**TASK GOAL**
The records below are to be duplicated exactly as they appear.

**RECORD EXTRACTS**
Lemma hostname_body n l m : hostname_fits n -> client_hostname l = None -> Z.land m 1024 = 0 -> body (hostname_stmt n) l m (set_client_hostname n l) (Z.lor m (match n with None => 0 | Some _ => 1024 end)).
Proof.
  intros Hu El Hm. destruct n as [n|]; [|rewrite Z.lor_0_r; replace (set_client_hostname None l) with l by (destruct l; cbn in El |- *; by subst); constructor]. destruct Hu as (Hp & Hc & Hl). apply body_one; [|done]. split; [done|]. split; [intros k _; apply open_blank; [by right|done|]; apply open_name; [done|bound|]; apply open_blank; [by left|done|]; apply open_quote; [by apply printable_bytes|done|]; open|]. exists CLIENT_HOSTNAME, (chars "client-hostname"), [(STRING, n); (SEMI, [59])]. split; [reflexivity|]. split; [done|]. intros s ts [_ Hv] H. unfold lease_parameter. rewrite Hv, bind_ret.
  destruct (peek_lexes _ _ _ _ H) as (s1 & E1 & _ & H1 & Q1 & _). destruct (next_lexes _ _ _ _ H1) as (s2 & E2 & [Hn _] & H2 & Q2 & _). destruct (semi_lexes s2 ts H2) as (s3 & E3 & H3 & Q3). exists s3. split; [|split; [done|]; eapply quiet_trans; [done|]; by eapply quiet_trans]. change (parse_client_hostname s l = Ret (s3, Some (set_client_hostname (Some n) l, 1024))). unfold parse_client_hostname, parse_string. rewrite E1, bind_ret. cbn zeta iota. change (STRING =? STRING) with true. cbn iota. rewrite E2, bind_ret. cbn zeta iota. change (STRING =? STRING) with true. cbn iota. rewrite Hn, bind_ret, E3, bind_ret. cbn [fst snd]. rewrite bind_ret. cbn [fst snd]. by rewrite Hc.
Qed.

**TASK OUTPUT**
Lemma hostname_body n l m : hostname_fits n -> client_hostname l = None -> Z.land m 1024 = 0 -> body (hostname_stmt n) l m (set_client_hostname n l) (Z.lor m (match n with None => 0 | Some _ => 1024 end)).
Proof.
  intros Hu El Hm. destruct n as [n|]; [|rewrite Z.lor_0_r; replace (set_client_hostname None l) with l by (destruct l; cbn in El |- *; by subst); constructor]. destruct Hu as (Hp & Hc & Hl). apply body_one; [|done]. split; [done|]. split; [intros k _; apply open_blank; [by right|done|]; apply open_name; [done|bound|]; apply open_blank; [by left|done|]; apply open_quote; [by apply printable_bytes|done|]; open|]. exists CLIENT_HOSTNAME, (chars "client-hostname"), [(STRING, n); (SEMI, [59])]. split; [reflexivity|]. split; [done|]. intros s ts [_ Hv] H. unfold lease_parameter. rewrite Hv, bind_ret.
  destruct (peek_lexes _ _ _ _ H) as (s1 & E1 & _ & H1 & Q1 & _). destruct (next_lexes _ _ _ _ H1) as (s2 & E2 & [Hn _] & H2 & Q2 & _). destruct (semi_lexes s2 ts H2) as (s3 & E3 & H3 & Q3). exists s3. split; [|split; [done|]; eapply quiet_trans; [done|]; by eapply quiet_trans]. change (parse_client_hostname s l = Ret (s3, Some (set_client_hostname (Some n) l, 1024))). unfold parse_client_hostname, parse_string. rewrite E1, bind_ret. cbn zeta iota. change (STRING =? STRING) with true. cbn iota. rewrite E2, bind_ret. cbn zeta iota. change (STRING =? STRING) with true. cbn iota. rewrite Hn, bind_ret, E3, bind_ret. cbn [fst snd]. rewrite bind_ret. cbn [fst snd]. by rewrite Hc.
Qed.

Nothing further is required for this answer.